I shot my eyes open to the present. That wasn’t right, then I heard it. There was some knocking at the door. That’s why it didn’t happen. I rubbed my eyes to wake myself up. I guess I had fallen asleep. The lack of sleep caught up with me finally, I guess. But what now? What now? Now? I don't know. I should know. But I don’t. I guess I should get up, answer the door maybe. Maybe that would be helpful.

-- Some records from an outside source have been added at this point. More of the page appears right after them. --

(* ===== verification/ProtoRecords.v ===== *)
(** The record batch of chronik-protocol (crates/chronik-protocol/src/records.rs
    and the codec ids of compression.rs): building a batch, encoding it and
    decoding it, with the panics of the decoder kept apart from its errors. *)
From stdpp Require Import base list numbers strings.
From Stdlib Require Import ZArith Lia.
From S2P Require Import Prelude Extern.
Local Open Scope Z_scope.

Definition MAGIC_V2 : Z := 2.

(** [enum CompressionType] with its codec ids. *)
Inductive CompressionType : Type := CNone | CGzip | CSnappy | CLz4 | CZstd.

Definition from_id (id : Z) : option CompressionType :=
  match id with
  | 0 => Some CNone
  | 1 => Some CGzip
  | 2 => Some CSnappy
  | 3 => Some CLz4
  | 4 => Some CZstd
  | _ => None
  end.

Definition codec_id (c : CompressionType) : Z :=
  match c with CNone => 0 | CGzip => 1 | CSnappy => 2 | CLz4 => 3 | CZstd => 4 end.

Definition is_compressed (c : CompressionType) : bool :=
  match c with CNone => false | _ => true end.

Inductive TimestampType : Type := CreateTime | LogAppendTime.

(** [struct RecordAttributes]. *)
Record RecordAttributes : Type := mkRecordAttributes {
  compression : CompressionType;
  timestamp_type : TimestampType;
  is_transactional : bool;
  is_control_batch : bool }.

Definition from_byte (attrs : Z) : RecordAttributes :=
  mkRecordAttributes
    (default CNone (from_id (Z.land attrs 7)))
    (if negb (Z.land attrs 8 =? 0) then LogAppendTime else CreateTime)
    (negb (Z.land attrs 16 =? 0))
    (negb (Z.land attrs 32 =? 0)).

Definition to_byte (a : RecordAttributes) : Z :=
  let attrs := codec_id (compression a) in
  let attrs := match timestamp_type a with LogAppendTime => Z.lor attrs 8 | _ => attrs end in
  let attrs := if is_transactional a then Z.lor attrs 16 else attrs in
  if is_control_batch a then Z.lor attrs 32 else attrs.

(** [struct RecordHeader], [struct Record], [struct RecordBatch]. *)
Record RecordHeader : Type := mkRecordHeader { h_key : bytes; h_value : option bytes }.

Record Record_ : Type := mkRecord {
  offset : Z;
  timestamp : Z;
  key : option bytes;
  value : option bytes;
  headers : list RecordHeader }.

Record RecordBatch : Type := mkRecordBatch {
  base_offset : Z;
  batch_length : Z;
  partition_leader_epoch : Z;
  magic : Z;
  crc : Z;
  attributes : RecordAttributes;
  last_offset_delta : Z;
  first_timestamp : Z;
  max_timestamp : Z;
  producer_id : Z;
  producer_epoch : Z;
  base_sequence : Z;
  records : list Record_ }.

(** [RecordBatch::new] at the clock reading [now]. *)
Definition batch_new (now base_offset producer_id producer_epoch : Z) : RecordBatch :=
  mkRecordBatch base_offset 0 (-1) MAGIC_V2 0
    (mkRecordAttributes CNone CreateTime false false)
    0 now now producer_id producer_epoch 0 [].

(** [RecordBatch::add_record] at the clock reading [now]. *)
Definition add_record (now : Z) (k v : option bytes) (hs : list RecordHeader)
    (b : RecordBatch) : RecordBatch :=
  let offset_delta := as_i32 (Z.of_nat (length (records b))) in
  mkRecordBatch (base_offset b) (batch_length b) (partition_leader_epoch b) (magic b)
    (crc b) (attributes b) offset_delta
    (match records b with [] => now | _ => first_timestamp b end)
    now (producer_id b) (producer_epoch b) (base_sequence b)
    (records b ++ [mkRecord (as_i64 (base_offset b + offset_delta)) now k v hs]).

(** [write_varint]: zig-zag, then seven bits per byte; at most nine continuation
    bytes for a [u64]. *)
Definition zigzag_encode (value : Z) : Z :=
  as_u64 (if value <? 0 then Z.lor (as_i64 (Z.shiftl (Z.lnot value) 1)) 1
          else as_i64 (Z.shiftl value 1)).

Fixpoint put_uvarint (fuel : nat) (val : Z) : bytes :=
  match fuel with
  | O => [as_u8 val]
  | S fuel =>
      if negb (Z.land val (as_u64 (Z.lnot 127)) =? 0) then
        Z.lor (as_u8 (Z.land val 127)) 128 :: put_uvarint fuel (Z.shiftr val 7)
      else [as_u8 val]
  end.

Definition write_varint (value : Z) : bytes := put_uvarint 9 (zigzag_encode value).

Definition zigzag_decode (result : Z) : Z :=
  if Z.land result 1 =? 0 then as_i64 (Z.shiftr result 1)
  else as_i64 (- as_i64 (Z.shiftr result 1) - 1).
(** [KafkaRecordBatch::decode]. *)
Definition decode (depth : nat) (data : bytes) : res (KafkaRecordBatch * Z) :=
  if bool_decide (data = []) then Ok (empty_batch, 0) else
  if len data <? 17 then Ok (empty_batch, 0) else
  let possible_magic := nth 16 data 0 in
  if (possible_magic =? MAGIC_V0) || (possible_magic =? MAGIC_V1)
  then decode_legacy_message_set depth data else
  '(base_offset, cur) ← read_i64 data;
  '(batch_length, cur) ← read_i32 cur;
  let expected_total_size := as_usize (12 + as_usize batch_length) in
  if len data <? expected_total_size then Err (EInternal "RecordBatch truncated") else
  '(partition_leader_epoch, cur) ← read_i32 cur;
  '(magic, cur) ← read_i8 cur;
  if negb (magic =? MAGIC_V2) then
    if (magic =? MAGIC_V0) || (magic =? MAGIC_V1)
    then decode_legacy_message_set depth data
    else Err (EInternal "Unsupported magic byte")
  else
  '(crc, cur) ← read_u32 cur;
  '(attributes, cur) ← read_u16 cur;
  '(last_offset_delta, cur) ← read_i32 cur;
  '(base_timestamp, cur) ← read_i64 cur;
  '(max_timestamp, cur) ← read_i64 cur;
  '(producer_id, cur) ← read_i64 cur;
  '(producer_epoch, cur) ← read_i16 cur;
  '(base_sequence, cur) ← read_i32 cur;
  '(records_count, cur) ← read_i32 cur;
  let h := mkRecordBatchHeader base_offset batch_length partition_leader_epoch magic crc
             attributes last_offset_delta base_timestamp max_timestamp producer_id
             producer_epoch base_sequence records_count in
  records_data ← decompress_records (from_attributes attributes) cur;
  rs ← decode_records records_data records_count;
  Ok (mkKafkaRecordBatch h rs (Some cur), as_usize (12 + as_usize batch_length)).

(** ** Transaction control batches *)

(** [enum ControlMarker]. *)
Inductive ControlMarker : Type := MAbort | MCommit.
Definition marker_code (m : ControlMarker) : Z :=
  match m with MAbort => 0 | MCommit => 1 end.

“TORUU! Toruu!” Someone kept yelling my name. Then the knocking got louder. I got up shakily, my legs ready to give out already. I started to put one foot in front of the other and did the same thing over and over again. I then paused at the door. Why was this familiar? It was so familiar. Deja Vu. I hate it. What was this? Why did it feel so familiar? I don't know what to do. This person is still yelling at the door for me to open the door because they see my shadow under the door. But I don’t want to open the door. I hate the open door. I hate that they’re yelling at me. So I have to open the door. But I don't want to open the door.
“Who is it?” I asked.
“Me.” The person replied.
Then it hit me.
It hit me. It’s you, isn’t it? It’s you. You’re here. You’re calling me. It’s you wanting me to open the door. This feeling. I was sensing you. I felt my face tug to a smile. My heart started to race significantly. I thought my heart was going to explode from how fast it was going. My hands began to shake. They even started to gravitate toward the knob. My body knew who it was, and it wanted to see that person. I wanted to see that person. I had to see that person. It wasn’t wanted, it was needed. I needed to see you. If I didn’t, I don’t know what I would do. Finally, the compulsion broke, and I acted on it. My hands grabbed the knob and quickly turned it. I threw the door open and-
What? Why was there that knocking? I sat up in the bed and went to the door.
“Who is it?” I asked.
“Me.”
The sense of happiness and safety I felt. My heart began to pick up speed and my hands shook. This overwhelming feeling of love. I don’t want it to stop. It was so nice. It was SO sweet. It was everything to me and I would kill to have that feeling again. And the one action I can remember is that I opened that door so quickly.
What was this? I don't understand. What is this? I fell to my knees. What? I can’t hear the yelling, the words, the air, the wheels, the medical equipment. I couldn't see anything. It was all blurry spots. Whatever this was, it hurts. It hurts. Because when I opened that door, it wasn’t you standing there. It wasn’t. You.